Cuatro ó cinco veces en el año se hacen las fiestas de baile.

En un claro del monte se enciende una gran fogata que debe arder mientras dure la fiesta; un muchacho ó un hombre se para junto á ella, en derredor se toman los hombres, pasándose los brazos unos con otros, y giran rápidamente, cantando, hacia la derecha.

Las mujeres hacen el círculo exterior, pero no presentan el frente al fuego, sinó el costado izquierdo, tomándose de los codos de la que lleva por delante. Cerrado así el círculo, giran en torno del fuego hombres y mujeres, esforzándose en marearse las unas á los otros.

Este baile dura toda la noche; si hay bebida se bebe, si hay carne se come; pero la embriaguez frecuentemente no tarda en llegar á estas fiestas, y los hombres ruedan en asqueroso monton, convirtiendo en repugnante aquella escena que en el májico escenario tenía evocaciones de horas druídicas, en las danzas bajo los muérdagos sagrados, á la luz de la hoguera y de la luna, Otra ceremonia que también se hace, aunque no tan importante, es la del matrimonio.

Es un simple trueque. Cuando el indio desea casarse tiene que pedir la novia á la madre, cambiándola por bastante comida ú otra cosa.

Desde que se casan, los padres no lo miran más, y si por casualidad se encuentran con él, dan vuelta la cara inmediatamente. No se tratan como enemigos, pero esta es la costumbre.

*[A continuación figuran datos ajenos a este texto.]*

(* ===== verification/SystemWitnesses.v ===== *)
(** * Concrete instances of the theorems about the composed system

    Relays, the running emulator, copies of a configuration, and the command, at
    small concrete runs: the hypotheses of the theorems hold there. *)
From stdpp Require Import relations.
From S2P Require Import Prelude Steps Wire GoStrings Conn NetAddr Sha256 Rsa UrlLib Config ConfigSpec Clone Identity IdentitySpec Aws AwsSpec ServiceSpec HttpMock HttpMockSpec Server ServerSpec Lifecycle LifecycleSpec ConfigFile MySQL MySQLSpec MySQLSession Relay RelaySpec EndToEnd FakeDB FakeDBSpec Witnesses.
#[local] Open Scope Z_scope.
#[local] Existing Instance plain_unicode.

(** ** A relay whose client says one thing and closes *)
Definition hello : list byte := lit "hello".

(** [ua], [ca]: what was not read of it yet, and whether the client has closed;
    [w]: what the backend got. *)
Definition hello_state (ua : list byte) (ca : bool) w (q : copying) : relay :=
  mkRelaying (mkConn ua hello [] ca false true false) (mkConn [] [] w false false true false)
    (Running CRead) (Running q) 0 WFirst.
Definition hello_end : relay := hello_state [] true [(T2, hello)] (CEnd true).

Lemma hello_reachable : relay_reachable hello_end.
Proof.
  apply (rtc_l _ _ (hello_state hello false [] CRead)).
  { right. by apply env_a, (peer_sends hello). }
  apply (rtc_l _ _ (hello_state [] false [] (CWrite hello))).
  { left. apply go_2, copy_read. by apply (read_eq _ _ 5); [|unfold copy_buffer; lia|vm_compute; lia| |]. }
  apply (rtc_l _ _ (hello_state [] false [(T2, hello)] CRead)).
  { left. by apply go_2, (copy_write _ _ _ _ true), write_ok. }
  apply (rtc_l _ _ (hello_state [] true [(T2, hello)] CRead)).
  { right. by apply env_a, (peer_closes (mkConn [] hello [] false false true false)). }
  apply rtc_once. left. by apply go_2, copy_eof, read_eof.
Qed.

Lemma relay_ends_witness : inevitably relay_go returned_clean hello_end.
Proof. apply (proj1 relay_ends); [apply hello_reachable|]. right; left. reflexivity. Defined.

Lemma relay_carries_witness : received (conn_b hello_end) = hello ∧ received (conn_a hello_end) `prefix_of` [].
Proof.
  destruct (relay_carries hello_end hello_reachable) as [[H1 _] [_ H2]].
  split; [by destruct (H2 eq_refl)|exact H1].
Defined.

(** ** A MySQL relay whose client pings and closes *)
Definition ping : list byte := packet NUL [byte_of 14].
Definition ping_state (ua : list byte) (ca : bool) w (q : forwarding) : myRelay :=
  mkRelaying (mkConn ua ping [] ca false true false) (mkConn [] [] w false false true false)
    (Running CRead) (Running q) 0 WFirst.
Definition ping_head : list byte := my_header NUL [byte_of 14].
Definition ping_end : myRelay := ping_state [] true [(T2, ping_head); (T2, [byte_of 14])] (FEnd true).

Lemma ping_reachable : relay_reachable ping_end.
Proof.
  apply (rtc_l _ _ (ping_state ping false [] (FHead []))).
  { right. by apply env_a, (peer_sends ping). }
  apply (rtc_l _ _ (ping_state [byte_of 14] false [] (FBody ping_head []))).
  { left. apply go_2. eapply forward_eq; [|apply (fwd_head _ _ _ [] ping_head)];
      [by vm_compute|by apply (read_eq _ _ 4); [|cbn; lia|vm_compute; lia| |]]. }
  apply (rtc_l _ _ (ping_state [] false [] (FBackHead ping_head [byte_of 14]))).
  { left. apply go_2. eapply forward_eq; [|apply (fwd_body _ _ _ ping_head [] [byte_of 14])]; [by vm_compute|].
    assert (body_wants ping_head [] = 1%nat) as -> by (by vm_compute).
    by apply (read_eq _ _ 1); [|lia|cbn; lia| |]. }
  apply (rtc_l _ _ (ping_state [] false [(T2, ping_head)] (FBackBody [byte_of 14]))).
  { left. by apply go_2, (fwd_back_head _ _ _ _ _ true), write_ok. }
  apply (rtc_l _ _ (ping_state [] false [(T2, ping_head); (T2, [byte_of 14])] (FHead []))).
  { left. by apply go_2, (fwd_back_body _ _ _ _ true), write_ok. }
  apply (rtc_l _ _ (ping_state [] true [(T2, ping_head); (T2, [byte_of 14])] (FHead []))).
  { right. by apply env_a, (peer_closes (mkConn [] ping [] false false true false)). }
  apply rtc_once. left. by apply go_2, fwd_head_eof, read_eof.
Qed.

Lemma myRelay_carries_witness :
  ∃ pkts tail, ping = stream pkts ++ tail ∧ relay_packet tail = None ∧ received (conn_b ping_end) = forwarded pkts.
Proof.
  destruct (myRelay_carries ping_end ping_reachable) as (backend & own & pkts & answers & half & tail & _ & _ & Hsent & _ & Hend & _).
  destruct (Hend eq_refl) as [Ht Hout]. exists pkts, tail. split; [exact Hsent|]. split; [exact Ht|exact Hout].
Defined.

(** The backend behind it is the fake server. *)
Definition backend_state : hstate fake_event := mkH (received (conn_b ping_end)) io_EOF None false None [].
Definition fake_server : FakeDB.Server := FakeDB.mkServer (lit "backend") (lit "backend-password") false [] [] [].

Lemma proxied_commands_witness :
  ∃ pkts tail, ping = stream pkts ++ tail ∧ relay_packet tail = None ∧
    trace (fake_session fake_server 0 backend_state).2 =
      writes backend_state (answers fake_server 0 (filter (λ p, ¬ change_user p) pkts)).
Proof.
  exact (proxied_commands fake_server 0 ping_end backend_state ping_reachable eq_refl eq_refl eq_refl eq_refl).
Defined.

(** ** The emulator *)
Definition started : emulating := serve sample_config sample_options.
Definition cancelled_at_once : emulating := mkEmulating true (listeners_of started) (Lifecycle.servers started) WaitContext.

Lemma emulator_stops_witness : inevitably emulator_go stopped cancelled_at_once.
Proof.
  apply (emulator_stops sample_config sample_options); [|reflexivity].
  apply rtc_once. right. exact (env_cancel false (listeners_of started) (Lifecycle.servers started) WaitContext).
Defined.

(** A dial of the first in-memory listener that waits for its accept loop. *)
Definition dialing : listening := mkListening true false {[0%nat]} accept_init ∅.

Lemma dialing_reachable :
  emulator_reachable sample_config sample_options
    (mkEmulating false (<[3%nat := dialing]> (listeners_of started)) (Lifecycle.servers started) WaitContext).
Proof.
  apply rtc_once. right.
  apply (env_listener false (listeners_of started) (Lifecycle.servers started) WaitContext 3 (newListening true)); [done|].
  exact (listener_arrives false true false ∅ accept_init 0%nat ∅ (not_elem_of_empty _) (lookup_empty _) (lookup_empty _)).
Qed.

Lemma dials_answered_witness : Lifecycle.dialed dialing !! 0%nat = None ∧ loop (accepting dialing) ≠ Returned.
Proof.
  destruct (dials_answered sample_config sample_options _ 3 dialing 0 dialing_reachable eq_refl) as (_ & _ & Hq & _).
  destruct Hq as [Hn Hl]; [exact (proj2 (elem_of_singleton (0%nat : nat) 0%nat) eq_refl : 0%nat ∈ queue dialing)|]. split; [exact Hn|by apply Hl].
Defined.

(** ** Copies of a configuration

    A principal whose groups and grants are two halves of one array. *)
Definition shared_store : store :=
  mkStore {[0%nat := [lit "dba"; lit "pg"; lit "my"]]} {[0%nat := [pg_listener; my_listener]]}
    {[0%nat := [mkStored alice (Some (0, 0, 1)%nat) (Some (0, 1, 2)%nat)]]} 1.
Definition shared_config : config_ref := mkRef sample_config (Some (0, 0, 2)%nat) (Some (0, 0, 1)%nat).

Lemma clone_independent_witness :
  ∃ d h', clone shared_store shared_config = Ok (d, h') ∧ read_config h' d = read_config shared_store shared_config.
Proof.
  destruct (clone_independent shared_store shared_config) as (d & h' & Hrun & Hread & _).
  { split; cbn; [lia..|]. repeat constructor; cbn; lia. }
  exists d, h'. split; [exact Hrun|exact Hread].
Defined.

(** ** The command *)
Definition tls_sample : Config :=
  mkConfig [] [] (lit "http://127.0.0.1:8090") (lit "cert.pem") (lit "key.pem")
    [pg_listener; my_listener; az_listener] [alice].
Definition sample_file : gostring := lit "tls_cert: cert.pem".
Definition sample_decode (b : gostring) : res Config := if bool_decide (b = sample_file) then Ok tls_sample else Err io_EOF.
Definition sample_read (path : gostring) : res gostring :=
  if bool_decide (path = lit "config.yaml") then Ok sample_file else Err (Errorf "no such file" []).
Definition sample_command (path : gostring) : command_result :=
  command sample_decode (λ _, Some io_EOF) sample_read sample_platform path false.
Definition is_serving (r : command_result) : bool := match r with Serving _ => true | _ => false end.

Lemma command_serves_witness :
  is_serving (sample_command (lit "config.yaml")) = true ∧ WellFormed (with_default tls_sample).
Proof.
  assert (is_serving (sample_command (lit "config.yaml")) = true) as Hs by (by vm_compute).
  split; [exact Hs|]. destruct (sample_command (lit "config.yaml")) as [| |e|] eqn:He; [discriminate Hs..| |discriminate Hs].
  destruct (command_serves sample_decode (λ _, Some io_EOF) sample_read sample_platform _ _ e He)
    as (_ & b & c0 & extra & Hb & Hd & _ & _ & Hwf & _).
  assert (b = sample_file) as -> by (by injection Hb as <-). 
  assert (c0 = tls_sample) as -> by (by injection Hd as <-). exact Hwf.
Defined.

(** ** A login from the refresh token to the upstream *)
Definition sample_history : list (env * request) := [(an_env [], refresh_request)].
Definition refreshed : service := h_s (serve_all (HTTPHandler (newService sample_config sample_key)) sample_history).
Definition sample_session : list (event my_event) :=
  trace (MySQL.serveMySQL (svc_Validate noon noon refreshed) (λ _, Some []) [] (Some my_salt) my_listener my_client).2.
Definition connected (e : event my_event) : option myLogin :=
  match e with EvX (MyConnect lg) => Some lg | _ => None end.

Lemma upstream_login_entitled_witness :
  ∃ lg p h, EvX (MyConnect lg) ∈ sample_session ∧ ml_user lg = lit "backend" ∧ BackendUser p = ml_user lg ∧
    entitled sample_config sample_history noon noon refreshed my_listener (hs_user h) (hs_password h) p.
Proof.
  assert (∃ lg, lg ∈ omap connected sample_session ∧ ml_user lg = lit "backend") as (lg & Hlg & Hu).
  { assert (ml_user <$> omap connected sample_session = [lit "backend"]) as Hc by (by vm_compute).
    destruct (omap connected sample_session) as [|lg [|]]; try discriminate Hc. injection Hc as Hc.
    exists lg. split; [by left|exact Hc]. }
  apply list_elem_of_omap in Hlg as (e & He & Hx).
  assert (e = EvX (MyConnect lg)) as -> by (destruct e as [| | |[]]; try discriminate Hx; by injection Hx as ->).
  destruct (upstream_login_entitled sample_config sample_key sample_history noon noon my_listener sample_wf) as [Hmy _].
  destruct (Hmy (λ _, Some []) [] (Some my_salt) my_client eq_refl eq_refl) as [Hc _].
  destruct (Hc lg He) as (p & h & _ & Hent & ->).
  exists (my_login my_listener p h), p, h. split; [exact He|]. split; [exact Hu|]. split; [reflexivity|exact Hent].
Defined.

El hombre no se conforma con una mujer. Puede tener cuantas quiera y pueda, parientes, criaturas de diez años, ó viejas que apenas pueden arrastrarse.

El debe proveer á la familia de alimento; sus mujeres, en cambio deben cuidarlo. No sería extraño que este mormonismo fuera una consecuencia de la desaparición rápida de los onas.

Él guía y abre el camino en la pradera ó en el bosque, vigila, lucha, y hasta muere por sus nujeres defendiéndolas.

Muchas veces lo he visto cruzando aquellas tierras, erguido siempre cual granadero. á gusto de Napoleón, con la mirada fija al frente, envuelto en su capa de guanaco, con los brazos recojidos sobre el pecho y las manos ocupadas con el arco y las flechas, simpre listas para herir.

A paso acompasado, iba delante de la familia; media docena de perros le seguían, flacos, guanaqueros ó cazadores de coruros, guardianes ó ladrones de ovejas. Detrás las mujeres y los hijos. Las mujeres agobiadas por la carga, pues que, nómadas, porque así las hizo el escenario, vau de uno á otro lado como el caracol, con toda la casa y el ajuar á cuestas. Y, en realidad, la casa no es mucho; cinco ó seis varillas de 1,50 á 1,80 centímetros de largo, y unos cuantos trapos, eso es todo.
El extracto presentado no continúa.